In recent campaign rallies, like one Tuesday night in which he
alluded to Ms. Tibbetts, Mr. Trump has riled up crowds by
disparaging immigrants and stoking fear about them, saying that
he would send them “the hell back” to their countries of origin.
And he has constantly reiterated his belief that a vote for a
Democratic candidate in the midterms would be a vote for open
borders. (Legislation shows that Democrats support border
security measures, but not the wall that Mr. Trump has promised
his supporters.)
Mr. Rivera’s arrest also raised questions about the process
companies use to check whether job applicants are allowed to
work in the United States. Mr. Rivera’s employer, Yarrabee
Farms, said initially that the federal government had cleared
Mr. Rivera for work through its well-known E-Verify system. But
on Wednesday evening, Yarrabee corrected itself and said he had
been checked through a different Social Security Administration
database.
Both systems are vulnerable to fraud when applicants present
valid documents that belong to someone else, experts said.
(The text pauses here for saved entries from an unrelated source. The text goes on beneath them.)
Lemma revoke_json_wf d m : 0 < d → revocation_wf m → json_wf d (revoke_json m).
Proof.
  intros Hd Hwf. destruct (revocation_strings m Hwf) as ([H1 _] & [H2 _] & [H3 _] & [H4 _] & [H5 _] & [H6 _]).
  destruct Hwf as (Hv & Hch & _). unfold is_u32 in Hch.
  assert (1 ≤ rev_DenyUntil m) by (unfold validPrivateControlRevocation in Hv; go_bool; lia).
  apply wf_object; [done|]. unfold omit_if.
  destruct (String.eqb (rev_ServiceID m) ""), (String.eqb (rev_GrantIDHash m) ""); simpl app;
    repeat (apply Forall_cons; split;
      [split; [done|simpl; constructor; by first [lia|apply plain_utf8]]|]); constructor.
Qed.

Lemma store_json_wf ms : Forall revocation_wf ms → json_wf max_nesting_depth (store_json ms).
Proof.
  intros Hms. unfold store_json. apply wf_object; [done|].
  apply Forall_cons; split; [split; [done|by constructor]|].
  apply Forall_cons; split; [|constructor]. split; [done|]. simpl. apply wf_array; [done|].
  apply Forall_fmap. eapply Forall_impl; [exact Hms|]. intros m Hm. by apply revoke_json_wf.
Qed.

(** The lengths of the string literals of the goal. *)
Ltac len_literals :=
  change (len dquote) with 1; change (len newline) with 1;
  repeat match goal with |- context [len (String ?c ?s)] =>
    let n := eval vm_compute in (len (String c s)) in change (len (String c s)) with n
  end.

(** At most 512 bytes for a command. *)
Lemma revoke_json_len m : revocation_wf m → len (print_json (revoke_json m)) ≤ 512.
Proof.
  intros Hwf. destruct (revocation_strings m Hwf)
    as ([H1 L1] & [H2 L2] & [H3 L3] & [H4 L4] & [H5 L5] & [H6 L6]).
  destruct Hwf as (Hv & Hch & Hdeny). unfold is_u32 in Hch. unfold is_i64 in Hdeny.
  assert (1 ≤ rev_DenyUntil m) by (unfold validPrivateControlRevocation in Hv; go_bool; lia).
  assert (len (FormatInt (rev_ChannelID m)) ≤ 10) by (apply FormatInt_len; lia).
  assert (len (FormatInt (rev_DenyUntil m)) ≤ 19) by (apply FormatInt_len; lia).
  assert (∀ k, string_forallb service_id_byte k = true → quote_string k = dquote +:+ k +:+ dquote) as Hq.
  { intros k Hk. unfold quote_string. by rewrite quote_body_plain. }
  unfold revoke_json, omit_if. rewrite print_object. unfold print_member.
  destruct (String.eqb (rev_ServiceID m) ""), (String.eqb (rev_GrantIDHash m) ""); simpl app;
    rewrite !fmap_cons, ?fmap_nil; cbn [join_comma fst snd print_json jnum];
    rewrite !Hq by done; rewrite !len_app;
    len_literals; lia.
Qed.

(** A store of at most 64 commands is within the size that [load] accepts. *)
Lemma store_bytes_len ms :
  Forall revocation_wf ms → (length ms ≤ 64)%nat →
  len (store_bytes ms) ≤ privateControlMaxPendingCommands_bytes.
Proof.
  intros Hms Hlen. unfold store_bytes, store_json. rewrite print_object. unfold print_member.
  cbn [fmap list_fmap join_comma fst snd print_json jnum]. rewrite !len_app.
  assert (Hj : len (join_comma (print_json <$> (revoke_json <$> ms))) ≤
               (512 + 1) * Z.of_nat (length (print_json <$> (revoke_json <$> ms)))).
  { apply join_comma_len; [|lia]. rewrite !Forall_fmap.
    eapply Forall_impl; [exact Hms|]. intros m Hm. by apply revoke_json_len. }
  rewrite !length_fmap in Hj. unfold privateControlMaxPendingCommands_bytes, privateControlMaxPendingCommands.
  change (len (quote_string "version")) with 9. change (len (quote_string "commands")) with 10.
  change (len (FormatInt _)) with 1. len_literals. lia.
Qed.

Lemma decode_elements_revoke ms :
  Forall revocation_wf ms →
  decode_elements zero_revoke (decode_struct true revoke_fields) (revoke_json <$> ms) [] = Some ms.
Proof.
  induction 1 as [|m ms Hm Hms IH]; [done|]. rewrite fmap_cons. cbn [decode_elements].
  destruct Hm as (Hv & Hch & Hdeny). unfold is_i64 in Hdeny.
  assert (1 ≤ rev_DenyUntil m) by (unfold validPrivateControlRevocation in Hv; go_bool; lia).
  simpl head. cbn [default]. rewrite decode_revoke_json by (done || lia).
  cbn [mbind option_bind]. simpl tail. by rewrite IH.
Qed.

#[local] Arguments decode_elements : simpl never.
#[local] Arguments decode_slice : simpl never.
#[local] Arguments revoke_json : simpl never.

(** What [persist] writes, [load] reads. *)
Lemma load_store_bytes ms : Forall revocation_wf ms → load_data (store_bytes ms) = Ok ms.
Proof.
  intros Hms. unfold load_data, store_bytes.
  rewrite decode_next_print by (done || by apply store_json_wf). cbn [map_err result_bind].
  assert (Hd : decode_struct true persisted_fields (store_json ms) zero_persisted =
          Some (PersistedCommands 1 (GoSlice false (length ms) ms))).
  { unfold store_json. pose proof (decode_elements_revoke ms Hms) as He.
    destruct ms as [|m ms]; [reflexivity|]. rewrite fmap_cons in *.
    simpl. unfold decode_slice. simpl sl_backing. rewrite He. cbn [length]. by rewrite length_fmap. }
  rewrite Hd. cbn [type_checked map_err result_bind]. simpl. unfold sl_elements. simpl.
  by rewrite firstn_all.
Qed.


(** ** The pending map *)

(** Commands are filed under their message IDs, and are valid. *)
Definition pending_wf (pending : gmap string privateControlPendingCommand) : Prop :=
  ∀ id c, pending !! id = Some c → rev_MessageID (pc_message c) = id ∧ revocation_wf (pc_message c).

(** Result channels below [next], each used by one command. *)
Definition channels_ok (next : Z) (pending : gmap string privateControlPendingCommand) : Prop :=
  (∀ id c, pending !! id = Some c → pc_result c < next) ∧
  (∀ id1 c1 id2 c2, pending !! id1 = Some c1 → pending !! id2 = Some c2 →
     pc_result c1 = pc_result c2 → id1 = id2).
(* ===== verification/Commands.v ===== *)
(** * The command queue

    The revocation queue of [privateControlClient] ([private_control.go]): the
    pending map with its persistent copy, the notification channel of the
    session loop, the result channel of each command, and the frames sent to
    the Relay.

    Every operation below is one critical section of [commandMu]; what
    follows the unlock (the send on the result channel) is included, since no
    other operation touches the channel of a command that left the map. *)

From S2P Require Export Outbox Framing.

Open Scope Z_scope.

Record privateControlCommandResult := CommandResult {
  res_ack : privateControlAck;
  res_err : option error;
}.

(** The mutable part of [privateControlClient].  [cl_results] holds what is
    buffered in the result channels (capacity one), [cl_notify] whether
    [commandNotify] (capacity one) holds a token, [cl_next] numbers the
    channels made; [cl_store] is the filename of [commandStore]. *)
Record privateControlClient := Client {
  cl_pending : gmap string privateControlPendingCommand;
  cl_store : option string;
  cl_notify : bool;
  cl_results : gmap Z privateControlCommandResult;
  cl_next : Z;
  cl_fs : filesystem;
}.

Definition with_pending (pending : gmap string privateControlPendingCommand) (c : privateControlClient) :=
  Client pending (cl_store c) (cl_notify c) (cl_results c) (cl_next c) (cl_fs c).
Definition with_fs (fs : filesystem) (c : privateControlClient) :=
  Client (cl_pending c) (cl_store c) (cl_notify c) (cl_results c) (cl_next c) fs.
Definition with_notify (b : bool) (c : privateControlClient) :=
  Client (cl_pending c) (cl_store c) b (cl_results c) (cl_next c) (cl_fs c).
Definition with_results (r : gmap Z privateControlCommandResult) (c : privateControlClient) :=
  Client (cl_pending c) (cl_store c) (cl_notify c) r (cl_next c) (cl_fs c).
Definition with_next (n : Z) (c : privateControlClient) :=
  Client (cl_pending c) (cl_store c) (cl_notify c) (cl_results c) n (cl_fs c).

(** [select { case command.result <- result: default: }] *)
Definition send_result (channel : Z) (result : privateControlCommandResult) (c : privateControlClient)
    : privateControlClient :=
  match cl_results c !! channel with
  | Some _ => c
  | None => with_results (<[channel := result]> (cl_results c)) c
  end.

(** [c.persistPendingLocked()] *)
Definition persistPendingLocked (env : fs_env) (c : privateControlClient)
    : privateControlClient * option error :=
  match cl_store c with
  | None => (c, None)
  | Some filename =>
      let '(fs', err) := (persist env filename (pending_messages (cl_pending c)) (cl_fs c)).2 in
      (with_fs fs' c, err)
  end.

(** [c.newPendingRevocation(request)]; [raw] is what [rand.Read] filled in,
    or its error. *)
Definition newPendingRevocation (raw : result string)
    (request : managementServiceAdmissionRevocationRequest) (c : privateControlClient)
    : privateControlClient * result privateControlPendingCommand :=
  match raw with
  | Err e => (c, Err e)
  | Ok raw =>
      let message :=
        RevokeServiceAdmission privateControlSchemaVersion "revoke_service_admission"
          (newPrivateControlID raw) (rr_ChannelID request) (rr_ServiceID request)
          (rr_GrantIDHash request) (rr_Reason request) (rr_DenyUntil request) in
      (with_next (cl_next c + 1) c,
       if validPrivateControlRevocation message then Ok (PendingCommand message (cl_next c))
       else Err (Errorf "invalid Service Admission revocation command" []))
  end.

Definition err_queue_full : error := Errorf "Private Control Link command queue is full" [].
Definition err_invalid_command : error := Errorf "invalid Private Control Link command" [].
Definition err_already_pending : error :=
  Errorf "Private Control Link command message ID is already pending" [].
Definition err_duplicate_in_batch : error :=
  Errorf "Private Control Link command batch contains a duplicate message ID" [].

(** The first loop of [enqueuePendingCommands]; nil pointers are [None]. *)
Fixpoint check_batch (pending : gmap string privateControlPendingCommand) (seen : gset string)
    (commands : list (option privateControlPendingCommand)) : result (list privateControlPendingCommand) :=
  match commands with
  | [] => Ok []
  | None :: _ => Err err_invalid_command
  | Some command :: commands =>
      let id := rev_MessageID (pc_message command) in
      if negb (validPrivateControlRevocation (pc_message command)) then Err err_invalid_command
      else if bool_decide (is_Some (pending !! id)) then Err err_already_pending
      else if bool_decide (id ∈ seen) then Err err_duplicate_in_batch
      else try rest <- check_batch pending ({[id]} ∪ seen) commands; Ok (command :: rest)
  end.

(** The second loop, and the rollback over [added]. *)
Definition add_all (commands : list privateControlPendingCommand)
    (pending : gmap string privateControlPendingCommand) : gmap string privateControlPendingCommand :=
  foldl (λ m command, <[rev_MessageID (pc_message command) := command]> m) pending commands.

Definition delete_all (added : list string) (pending : gmap string privateControlPendingCommand)
    : gmap string privateControlPendingCommand :=
  foldl (λ m id, delete id m) pending added.

(** [c.enqueuePendingCommands(commands)] *)
Definition enqueuePendingCommands (env : fs_env) (commands : list (option privateControlPendingCommand))
    (c : privateControlClient) : privateControlClient * option error :=
  match commands with
  | [] => (c, None)
  | _ =>
      if privateControlMaxPendingCommands <? len_map (cl_pending c) + Z.of_nat (length commands)
      then (c, Some err_queue_full)
      else match check_batch (cl_pending c) ∅ commands with
           | Err e => (c, Some e)
           | Ok commands =>
               let added := (λ command, rev_MessageID (pc_message command)) <$> commands in
               match persistPendingLocked env (with_pending (add_all commands (cl_pending c)) c) with
               | (c', Some e) => (with_pending (delete_all added (cl_pending c')) c', Some e)
               | (c', None) => (with_notify true c', None)
               end
           end
  end.

(** [c.enqueuePendingCommand(command)] *)
Definition enqueuePendingCommand (env : fs_env) (command : option privateControlPendingCommand)
    (c : privateControlClient) : privateControlClient * option error :=
  enqueuePendingCommands env [command] c.

(** [c.pendingCommands()]; [order] is the iteration order of the map. *)
Definition pendingCommands (order : list (string * privateControlPendingCommand))
    : list privateControlPendingCommand := order.*2.

(** [c.completePendingCommand(messageID, result)] *)
Definition completePendingCommand (env : fs_env) (messageID : string)
    (result : privateControlCommandResult) (c : privateControlClient)
    : privateControlClient * (bool * option error) :=
  match cl_pending c !! messageID with
  | None => (c, (false, None))
  | Some command =>
      match persistPendingLocked env (with_pending (delete messageID (cl_pending c)) c) with
      | (c', Some e) => (with_pending (<[messageID := command]> (cl_pending c')) c', (true, Some e))
      | (c', None) => (send_result (pc_result command) result c', (true, None))
      end
  end.

(** [c.completePendingAcknowledgement(response)] *)
Definition completePendingAcknowledgement (env : fs_env) (response : privateControlAck)
    (c : privateControlClient) : privateControlClient * (bool * option error) :=
  match cl_pending c !! ack_InReplyTo response with
  | None => (c, (false, None))
  | Some command =>
      if negb (rev_DenyUntil (pc_message command) =? ack_DenyUntil response) then (c, (false, None))
      else
        match persistPendingLocked env (with_pending (delete (ack_InReplyTo response) (cl_pending c)) c) with
        | (c', Some e) =>
            (with_pending (<[ack_InReplyTo response := command]> (cl_pending c')) c', (true, Some e))
        | (c', None) =>
            (send_result (pc_result command) (CommandResult response None) c', (true, None))
        end
  end.

(** [c.queueServiceAdmissionRevocations(requests)]: one identifier for each
    request. *)
Fixpoint new_batch (raws : list (result string))
    (requests : list managementServiceAdmissionRevocationRequest) (c : privateControlClient)
    : privateControlClient * result (list (option privateControlPendingCommand)) :=
  match requests with
  | [] => (c, Ok [])
  | request :: requests =>
      match newPendingRevocation (default (Ok "") (head raws)) request c with
      | (c', Err e) => (c', Err e)
      | (c', Ok command) =>
          let '(c'', rest) := new_batch (tail raws) requests c' in
          (c'', try rest <- rest; Ok (Some command :: rest))
      end
  end.

Definition queueServiceAdmissionRevocations (env : fs_env) (raws : list (result string))
    (requests : list managementServiceAdmissionRevocationRequest) (c : privateControlClient)
    : privateControlClient * option error :=
  match new_batch raws requests c with
  | (c', Err e) => (c', Some e)
  | (c', Ok commands) => enqueuePendingCommands env commands c'
  end.

(** [c.queueServiceAdmissionRevocation(request)] *)
Definition queueServiceAdmissionRevocation (env : fs_env) (raw : result string)
    (request : managementServiceAdmissionRevocationRequest) (c : privateControlClient)
    : privateControlClient * result string :=
  match newPendingRevocation raw request c with
  | (c', Err e) => (c', Err e)
  | (c', Ok command) =>
      match enqueuePendingCommands env [Some command] c' with
      | (c'', Some e) => (c'', Err e)
      | (c'', None) => (c'', Ok (rev_MessageID (pc_message command)))
      end
  end.

(** ** Sending *)

Definition err_deadline_elapsed : error :=
  Errorf "Service Admission revocation deadline elapsed before Relay acknowledgement" [].

Section send.
Context {W : Type} (Write : W → string → W * (Z * option error)).

(** The loop of [sendPendingCommands] over the commands of the snapshot it
    took; [envs] gives the operating system's behaviour for each completion.
    [None] is a panic of the writer loop. *)
Fixpoint send_loop (now : Z) (envs : string → fs_env) (commands : list privateControlPendingCommand)
    (w : W) (sent : gset string) (c : privateControlClient)
    : option (W * gset string * privateControlClient * option error) :=
  match commands with
  | [] => Some (w, sent, c, None)
  | command :: commands =>
      let id := rev_MessageID (pc_message command) in
      if bool_decide (id ∈ sent) then send_loop now envs commands w sent c
      else if rev_DenyUntil (pc_message command) <=? now then
        match completePendingCommand (envs id) id
                (CommandResult zero_ack (Some err_deadline_elapsed)) c with
        | (c', (_, Some e)) => Some (w, sent, c', Some e)
        | (c', (_, None)) => send_loop now envs commands w sent c'
        end
      else
        '(w', err) ← writePrivateControlFrame Write w (revoke_json (pc_message command));
        match err with
        | Some e => Some (w', sent, c, Some e)
        | None => send_loop now envs commands w' ({[id]} ∪ sent) c
        end
  end.

(** [c.sendPendingCommands(connection, sent)] *)
Definition sendPendingCommands (now : Z) (envs : string → fs_env)
    (order : list (string * privateControlPendingCommand)) (w : W) (sent : gset string)
    (c : privateControlClient) : option (W * gset string * privateControlClient * option error) :=
  send_loop (Unix now) envs (pendingCommands order) w sent c.
End send.

(** ** Specification *)

(** The ID of a command. *)
Definition command_id (command : privateControlPendingCommand) : string :=
  rev_MessageID (pc_message command).

(** A batch that [enqueuePendingCommands] admits. *)
Definition admissible (pending : gmap string privateControlPendingCommand)
    (commands : list privateControlPendingCommand) : Prop :=
  Forall (λ cmd, validPrivateControlRevocation (pc_message cmd) = true ∧
                 pending !! command_id cmd = None) commands ∧
  NoDup (command_id <$> commands).

(** The file holds exactly the pending map. *)
Definition stored (c : privateControlClient) : Prop :=
  match cl_store c with
  | None => True
  | Some filename =>
      fs_live (cl_fs c) !! filename =
      Some (File (store_bytes (sort_commands (pending_messages (cl_pending c)))) true)
  end.

(** The temporary file of a [persist] is not the store file. *)
Definition env_ok (env : fs_env) (c : privateControlClient) : Prop :=
  match cl_store c with None => True | Some filename => temp_name env ≠ filename end.
(* ===== verification/Authorizer.v ===== *)
(** * Authorization

    [managementAPIAuthorizer] of [management_api.go]: the services, their
    channel ACLs and global permissions, loaded from three CSV files, and the
    predicates the API asks.

    The two indexes of an authorizer hold pointers to the same service
    objects, which the loader keeps changing through one of them: services
    live in a heap, and the indexes map to references into it. *)

From S2P Require Export Csv Messages.

Open Scope Z_scope.

Definition managementAPIHealthPermission : string := "health.read".
Definition managementAPIRevokePermission : string := "service_admission.revoke".
Definition managementAPIKnownGlobalPermissions : list string :=
  [managementAPIHealthPermission; managementAPIRevokePermission].

(** [^[0-9a-f]{64}$] *)
Definition managementAPIFingerprintPattern (s : string) : bool :=
  match_repeat (λ c, is_digit c || byte_in 97 102 c) 64 64 s.
(** [^[0-9]+$] *)
Definition managementAPIDecimalPattern (s : string) : bool := match_plus is_digit s.
(** [^[a-z][a-z0-9._-]{0,63}$] *)
Definition managementAPIPermissionPattern (s : string) : bool :=
  match s with
  | String c r => is_lower c && match_repeat (λ c, is_lower c || is_digit c || is_dot_dash c) 0 63 r
  | EmptyString => false
  end.

(** [managementAdmissionKey]: channel and sender. *)
Definition managementAdmissionKey : Type := Z * Z.

Record managementAdmissionACL := AdmissionACL {
  acl_role : string;
  acl_allowListen : bool;
  acl_allowTalk : bool;
  acl_allowInterrupt : bool;
  acl_interruptPriority : Z;
  acl_enabled : bool;
}.

#[global] Instance acl_eq_dec : EqDecision managementAdmissionACL.
Proof. solve_decision. Defined.

Record managementAPIService := Service {
  svc_serviceID : string;
  svc_apiRole : string;
  svc_enabled : bool;
  svc_channels : gset Z;
  svc_admissions : gmap managementAdmissionKey managementAdmissionACL;
  svc_globalPermissions : gset string;
}.

Record managementAPIAuthorizer := Authorizer {
  az_heap : list managementAPIService;
  az_byFingerprint : gmap string nat;
  az_byService : gmap string nat;
}.

(** [managementAPIAuthorizer{}] *)
Definition zero_authorizer : managementAPIAuthorizer := Authorizer [] ∅ ∅.

(** Dereferencing the entry of an index. *)
Definition service_by_id (a : managementAPIAuthorizer) (id : string) : option managementAPIService :=
  r ← az_byService a !! id; az_heap a !! r.
Definition service_by_fingerprint (a : managementAPIAuthorizer) (fp : string) : option managementAPIService :=
  r ← az_byFingerprint a !! fp; az_heap a !! r.

(** ** Parsing fields *)

Definition parseManagementBool (value label : string) : result bool :=
  if String.eqb value "true" then Ok true
  else if String.eqb value "false" then Ok false
  else Err (Errorf "%s must be true or false" [label]).

Definition parseManagementU32 (value label : string) (nonzero : bool) : result Z :=
  reject negb (managementAPIDecimalPattern value) with Errorf "%s must be decimal u32" [label];
  match ParseUint value 32 with
  | None => Err (Errorf "%s must be decimal u32" [label])
  | Some parsed =>
      reject nonzero && (parsed =? 0) with Errorf "%s must be non-zero" [label];
      Ok parsed
  end.

Definition validManagementAPIRole (role : string) : bool :=
  in_set role ["viewer"; "recorder"; "operator"; "auditor"; "admin"].

(** [row[i]]: the reader guarantees the number of fields. *)
Definition field (row : list string) (i : nat) : string := default "" (row !! i).

(** The row number of error messages: [rowNumber+2]. *)
Definition row_label (rowNumber : Z) : string := FormatInt (rowNumber + 2).

(** ** management-services.csv *)

Definition services_header : list string := ["service_id"; "certificate_sha256"; "api_role"; "enabled"].

Definition services_error (rowNumber : Z) (what : string) : error :=
  Errorf "management-services.csv row %d: %s" [row_label rowNumber; what].

(** One round of the first loop. *)
Definition load_service (rowNumber : Z) (row : list string) (a : managementAPIAuthorizer)
    : result managementAPIAuthorizer :=
  let serviceID := field row 0 in
  let fingerprint := field row 1 in
  let role := field row 2 in
  try enabled <- map_err (Wrapf "management-services.csv row %d: %w" [row_label rowNumber])
                   (parseManagementBool (field row 3) "management-services.csv enabled");
  reject negb (validManagementServiceID serviceID)
    with services_error rowNumber "invalid service_id";
  reject negb (managementAPIFingerprintPattern fingerprint)
    with services_error rowNumber "certificate_sha256 must be lowercase SHA-256 hex";
  reject negb (validManagementAPIRole role) with services_error rowNumber "invalid api_role";
  reject bool_decide (is_Some (az_byService a !! serviceID))
    with services_error rowNumber "duplicate service_id";
  reject bool_decide (is_Some (az_byFingerprint a !! fingerprint))
    with services_error rowNumber "duplicate certificate_sha256";
  let service := Service serviceID role enabled ∅ ∅ ∅ in
  let r := length (az_heap a) in
  Ok (Authorizer (az_heap a ++ [service]) (<[fingerprint := r]> (az_byFingerprint a))
        (<[serviceID := r]> (az_byService a))).

Fixpoint load_services (rowNumber : Z) (rows : list (list string)) (a : managementAPIAuthorizer)
    : result managementAPIAuthorizer :=
  match rows with
  | [] => Ok a
  | row :: rows =>
      try a' <- load_service rowNumber row a; load_services (rowNumber + 1) rows a'
  end.

(** A write through a service pointer. *)
Definition update_service (r : nat) (f : managementAPIService → managementAPIService)
    (a : managementAPIAuthorizer) : managementAPIAuthorizer :=
  Authorizer (alter f r (az_heap a)) (az_byFingerprint a) (az_byService a).

(** ** management-channel-acl.csv *)

Definition acl_header : list string :=
  ["service_id"; "channel_id"; "sender_id"; "admission_role"; "allow_listen"; "allow_talk";
   "allow_interrupt"; "interrupt_priority"; "enabled"].

Definition acl_error (rowNumber : Z) (what : string) : error :=
  Errorf "management-channel-acl.csv row %d: %s" [row_label rowNumber; what].
Definition acl_wrap (rowNumber : Z) : error → error :=
  Wrapf "management-channel-acl.csv row %d: %w" [row_label rowNumber].

(** The pointer of an enabled service. *)
Definition enabled_service (serviceID : string) (a : managementAPIAuthorizer)
    : option (nat * managementAPIService) :=
  r ← az_byService a !! serviceID;
  service ← az_heap a !! r;
  if svc_enabled service then Some (r, service) else None.

(** [fmt.Sprintf("%s/%d/%d", ...)] *)
Definition acl_tuple (serviceID : string) (channelID senderID : Z) : string :=
  serviceID +:+ "/" +:+ FormatInt channelID +:+ "/" +:+ FormatInt senderID.

(** The checked contents of a row. *)
Record acl_row := AclRow {
  row_service : string;
  row_key : managementAdmissionKey;
  row_acl : managementAdmissionACL;
  row_enabled : bool;
}.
“If I’m using your number and your name, that’s going to get
through,” said Julie Myers Wood, who led Immigration and Customs
Enforcement during George W. Bush’s presidency. She said
unauthorized job seekers were using stolen documents to thwart E-
Verify even during her tenure.
But Ms. Myers Wood said the Social Security database was not
intended to check employment eligibility, and that the farm was
“not in as strong as a position” as it would have been had it
used E-Verify.
Federal officials appeared to have reviewed Mr. Rivera’s
immigration status and said they had placed an immigration hold
on him, requiring him to be turned over to immigration
authorities should he clear state criminal proceedings. He is
“an illegal alien from Mexico,” said Shawn Neudauer, a spokesman
for ICE.
A senior homeland security official, who spoke anonymously
because he was not authorized to discuss the case, said Mr.
Rivera appears to have used stolen documentation in order to
pass the federal government identity check at the farm where he
had worked for the past several years.
Dane Lang, a spokesman for Yarrabee Farms, said Mr. Rivera
provided a state-issued photo identification card and a social
security card. “Our practice is to take a second, enhanced step
to verify the identification,” he said in a statement, screening
employees through the Social Security Administration.
“We ran that information through the verification service, and
it came back ‘verified,’” he said. “That means that the exact
name, birthdate and exact social security number were all cross
referenced and corroborated.”
Over the last 24 hours, Mr. Lang added, company officials
learned that their verification had not been adequate. “Our
employee was not who he said he was.”